Pour un salarié saisonnier âgé de 18 ans ou plus, employé 35 heures par semaine, le salaire brut mensuel atteint environ 1 823 € sur la base du SMIC 2025 fixé à 12,02 € de l’heure. Après déduction des cotisations salariales, le salaire net mensuel se situe généralement entre 1 380 € et 1 420 €. Ce montant peut ensuite évoluer selon le volume d’heures supplémentaires, les primes prévues par la convention collective et les indemnités versées en fin de contrat saisonnier.
Quels sont les emplois saisonniers les mieux payés en France ?
Les emplois saisonniers les mieux rémunérés se situent principalement dans l’audiovisuel et la production, avec jusqu’à 2 570 € nets par mois en équivalent temps plein. Viennent ensuite les arts, le spectacle et les activités récréatives, autour de 2 190 € nets mensuels. À l’autre extrémité, l’agriculture et la restauration figurent parmi les secteurs les moins rémunérateurs, avec un salaire proche de 1 540 € à 1 640 €. Sur une saison complète, l’écart peut approcher 1 000 € par mois selon le secteur et le type de contrat retenu.
Un saisonnier peut-il percevoir des allocations chômage entre deux saisons ?

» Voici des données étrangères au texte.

(** * CLIProxyAPI: model routing and quota state, verified against the Go sources

    The development embeds the routing core (package [routing]) and the
    quota record and cache (package [auth], file [sdk/cliproxy/auth/quota.go])
    as Rocq functions and proves the properties stated for them.

    Conventions of the embedding:
    - a Go [string] is a [string] of bytes; case mapping and white space are
      those of the ASCII range (Go's [strings.ToLower] and
      [strings.TrimSpace] agree with them on ASCII input);
    - Go's [int], [int64] and [time.Duration] are [Z]; the arithmetic of the
      embedded code is far from the 64-bit range and is written without
      wrap-around;
    - a [time.Time] is the number of nanoseconds since the zero instant of
      [time.Time], so that [IsZero] is equality with [0]; monotonic clock
      readings and locations play no part in the embedded code;
    - a pointer that may be [nil] is an [option]; dereferencing goes through
      [deref], which panics on [nil];
    - a Go map is a [gmap]; a slice is a [list] ([nil] is the empty list). *)

From Stdlib Require Import ZArith Ascii String Lia Sorted.
From stdpp Require Import base option list gmap strings.

Local Open Scope Z_scope.

(* ===================================================================== *)
(** * Go's [strings] package, as far as the routing code uses it *)
(* ===================================================================== *)

Module GoStrings.

Definition byteIn (lo hi c : ascii) : bool :=
  ((nat_of_ascii lo <=? nat_of_ascii c)%nat
   && (nat_of_ascii c <=? nat_of_ascii hi)%nat)%bool.

Definition isDigit (c : ascii) : bool := byteIn "0" "9" c.

Definition isUpper (c : ascii) : bool := byteIn "A" "Z" c.

(** ['A'..'Z'] are moved to ['a'..'z'], every other byte is kept. *)
Definition lowerByte (c : ascii) : ascii :=
  if isUpper c then ascii_of_nat (nat_of_ascii c + 32) else c.

(** [strings.ToLower]. *)
Fixpoint ToLower (s : string) : string :=
  match s with
  | EmptyString => EmptyString
  | String c s' => String (lowerByte c) (ToLower s')
  end.

(** The white space of [unicode.IsSpace] in the ASCII range:
    tab, line feed, vertical tab, form feed, carriage return, space. *)
Definition isSpace (c : ascii) : bool :=
  match c with
  | "009" | "010" | "011" | "012" | "013" | " " => true
  | _ => false
  end%char.

Fixpoint trimLeft (s : string) : string :=
  match s with
  | EmptyString => EmptyString
  | String c s' => if isSpace c then trimLeft s' else s
  end.

Fixpoint trimRight (s : string) : string :=
  match s with
  | EmptyString => EmptyString
  | String c s' =>
      match trimRight s' with
      | EmptyString => if isSpace c then EmptyString else String c EmptyString
      | r => String c r
      end
  end.

(** [strings.TrimSpace]. *)
Definition TrimSpace (s : string) : string := trimRight (trimLeft s).

(** [len(s)], as a [nat]. *)
Definition len (s : string) : nat := String.length s.

(** [s[n:]] and [s[:n]]. *)
Fixpoint sliceFrom (n : nat) (s : string) : string :=
  match n, s with
  | O, _ => s
  | S n', EmptyString => EmptyString
  | S n', String _ s' => sliceFrom n' s'
  end.

Fixpoint sliceTo (n : nat) (s : string) : string :=
  match n, s with
  | O, _ => EmptyString
  | S n', EmptyString => EmptyString
  | S n', String c s' => String c (sliceTo n' s')
  end.

(** [strings.HasPrefix]. *)
Fixpoint HasPrefix (s prefix : string) {struct prefix} : bool :=
  match prefix, s with
  | EmptyString, _ => true
  | String _ _, EmptyString => false
  | String a p', String b s' => Ascii.eqb a b && HasPrefix s' p'
  end.

(** [strings.HasSuffix]:
    [len(s) >= len(suffix) && s[len(s)-len(suffix):] == suffix]. *)
Definition HasSuffix (s suffix : string) : bool :=
  (len suffix <=? len s)%nat
  && String.eqb (sliceFrom (len s - len suffix) s) suffix.

(** Position of the first occurrence of [sub] in [s]. *)
Fixpoint indexOf (s sub : string) : option nat :=
  if HasPrefix s sub then Some O
  else match s with
       | EmptyString => None
       | String _ s' => S <$> indexOf s' sub
       end.

(** [strings.Index]: the position of the first occurrence, or [-1]. *)
Definition Index (s sub : string) : Z :=
  match indexOf s sub with
  | Some i => Z.of_nat i
  | None => -1
  end.

(** [strings.Contains]: [Index(s, substr) >= 0]. *)
Definition Contains (s substr : string) : bool := 0 <=? Index s substr.

(** [strings.Split(s, sep)] for a separator of one byte, which is what
    both call sites pass (["-"] and ["*"]): the pieces between the
    separators, [n+1] of them when [sep] occurs [n] times. *)
Fixpoint Split (s : string) (sep : ascii) : list string :=
  match s with
  | EmptyString => [EmptyString]
  | String c s' =>
      if Ascii.eqb c sep then EmptyString :: Split s' sep
      else match Split s' sep with
           | h :: t => String c h :: t
           | [] => [String c EmptyString]
           end
  end.

(** [strings.Join(elems, sep)]. *)
Fixpoint Join (elems : list string) (sep : string) : string :=
  match elems with
  | [] => EmptyString
  | [e] => e
  | e :: rest => e +:+ sep +:+ Join rest sep
  end.

(** Every byte of [s] satisfies [p]. *)
Fixpoint allBytes (p : ascii -> bool) (s : string) : bool :=
  match s with
  | EmptyString => true
  | String c s' => p c && allBytes p s'
  end.

End GoStrings.

Import GoStrings.

(* ===================================================================== *)
(** * Package [routing]: the pure helpers of the model router *)
(* ===================================================================== *)

Module Routing.

(** ** Base-name extraction *)

(** [isDateLikeSuffix]: at least four bytes, all digits, and a length of
    4, 8 or 6. *)
Definition isDateLikeSuffix (s : string) : bool :=
  if (len s <? 4)%nat then false
  else if negb (allBytes isDigit s) then false
  else ((len s =? 4)%nat || (len s =? 8)%nat || (len s =? 6)%nat)%bool.

(** [isVersionSuffix]: one of the four release words, or a ['v'] followed
    by at least one byte, all of them digits or dots; compared in lower
    case. *)
Definition isVersionSuffix (s : string) : bool :=
  let s := ToLower s in
  if (String.eqb s "latest" || String.eqb s "preview"
      || String.eqb s "beta" || String.eqb s "alpha")%bool then true
  else
    match s with
    | String "v" rest =>
        if (2 <=? len s)%nat
        then allBytes (fun c => Ascii.eqb c "." || isDigit c)%bool rest
        else false
    | _ => false
    end.

(** The test of the scanning loop of [extractBaseModelName]. *)
Definition strippable (part : string) : bool :=
  (isDateLikeSuffix part || isVersionSuffix part)%bool.

(** The loop [for i := len(parts) - 1; i >= 0; i--]: [n] is [i + 1], the
    number of segments not yet visited. *)
Fixpoint scanCut (parts : list string) (n cutIndex : nat) : nat :=
  match n with
  | O => cutIndex
  | S i =>
      match parts !! i with
      | Some part => if strippable part then scanCut parts i i else cutIndex
      | None => cutIndex
      end
  end.

Definition extractBaseModelName (modelName : string) : string :=
  let modelName := TrimSpace modelName in
  if String.eqb modelName "" then ""
  else
    let parts := Split modelName "-" in
    if (length parts <=? 1)%nat then modelName
    else
      let cutIndex := scanCut parts (length parts) (length parts) in
      if (cutIndex =? 0)%nat then modelName
      else Join (take cutIndex parts) "-".

(** ** Model families *)

Definition inferModelFamily (baseName : string) : string :=
  let lower := ToLower baseName in
  if (Contains lower "claude" || Contains lower "sonnet"
      || Contains lower "opus" || Contains lower "haiku")%bool then "claude"
  else if (Contains lower "gpt" || Contains lower "o1"
           || Contains lower "o3" || Contains lower "codex")%bool then "gpt"
  else if Contains lower "gemini" then "gemini"
  else if Contains lower "qwen" then "qwen"
  else "".

(** ** Wildcard matching *)

(** The loop over the middle parts, [parts[1 .. len(parts)-2]]. *)
Fixpoint matchMiddle (middle : list string) (text : string) : bool :=
  match middle with
  | [] => true
  | part :: rest =>
      if String.eqb part "" then matchMiddle rest text
      else
        let idx := Index text part in
        if idx <? 0 then false
        else matchMiddle rest (sliceFrom (Z.to_nat idx + len part) text)
  end.

(** [parts[1 : len(parts)-1]]. *)
Definition middleParts (parts : list string) : list string :=
  take (length parts - 2) (drop 1 parts).

Definition matchWildcard (pattern text : string) : bool :=
  let pattern := ToLower pattern in
  let text := ToLower text in
  if String.eqb pattern "*" then true
  else if String.eqb pattern "" then String.eqb text ""
  else if negb (Contains pattern "*") then String.eqb pattern text
  else
    let parts := Split pattern "*" in
    if (length parts =? 0)%nat then true
    else
      let first := nth 0 parts "" in
      if (negb (String.eqb first "") && negb (HasPrefix text first))%bool
      then false
      else
        let text := sliceFrom (len first) text in
        let lastPart := nth (length parts - 1) parts "" in
        if (negb (String.eqb lastPart "")
            && negb (HasSuffix text lastPart))%bool
        then false
        else
          let text :=
            if negb (String.eqb lastPart "")
            then sliceTo (len text - len lastPart) text
            else text in
          matchMiddle (middleParts parts) text.

End Routing.

Import Routing.

(* ===================================================================== *)
(** * Package [auth]: quota state and quota cache ([quota.go]) *)
(* ===================================================================== *)

(** ** Results of Go code that may dereference [nil] *)

Inductive Go (A : Type) : Type :=
| Ok (a : A)
| Panic.
Arguments Ok {A} a.
Arguments Panic {A}.

Definition bindGo {A B : Type} (m : Go A) (k : A -> Go B) : Go B :=
  match m with
  | Ok a => k a
  | Panic => Panic
  end.

#[global] Instance Go_ret : MRet Go := @Ok.
#[global] Instance Go_bind : MBind Go := fun A B k m => bindGo m k.

(** [*p]: a nil pointer dereference panics. *)
Definition deref {A : Type} (p : option A) : Go A :=
  match p with
  | Some a => Ok a
  | None => Panic
  end.

(** [p == nil]. *)
Definition isNil {A : Type} (p : option A) : bool :=
  match p with
  | Some _ => false
  | None => true
  end.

Oui. Depuis la réforme d’avril 2025, un travailleur saisonnier peut ouvrir des droits à l’ARE après cinq mois d’activité, soit 758 heures sur les 24 derniers mois pour les personnes de moins de 53 ans. La durée minimale d’indemnisation est également de cinq mois. Chaque contrat saisonnier déclaré, qu’il s’agisse d’un contrat à durée déterminée, d’une mission d’intérim ou d’un autre type de contrat, peut donc être pris en compte entre deux saisons.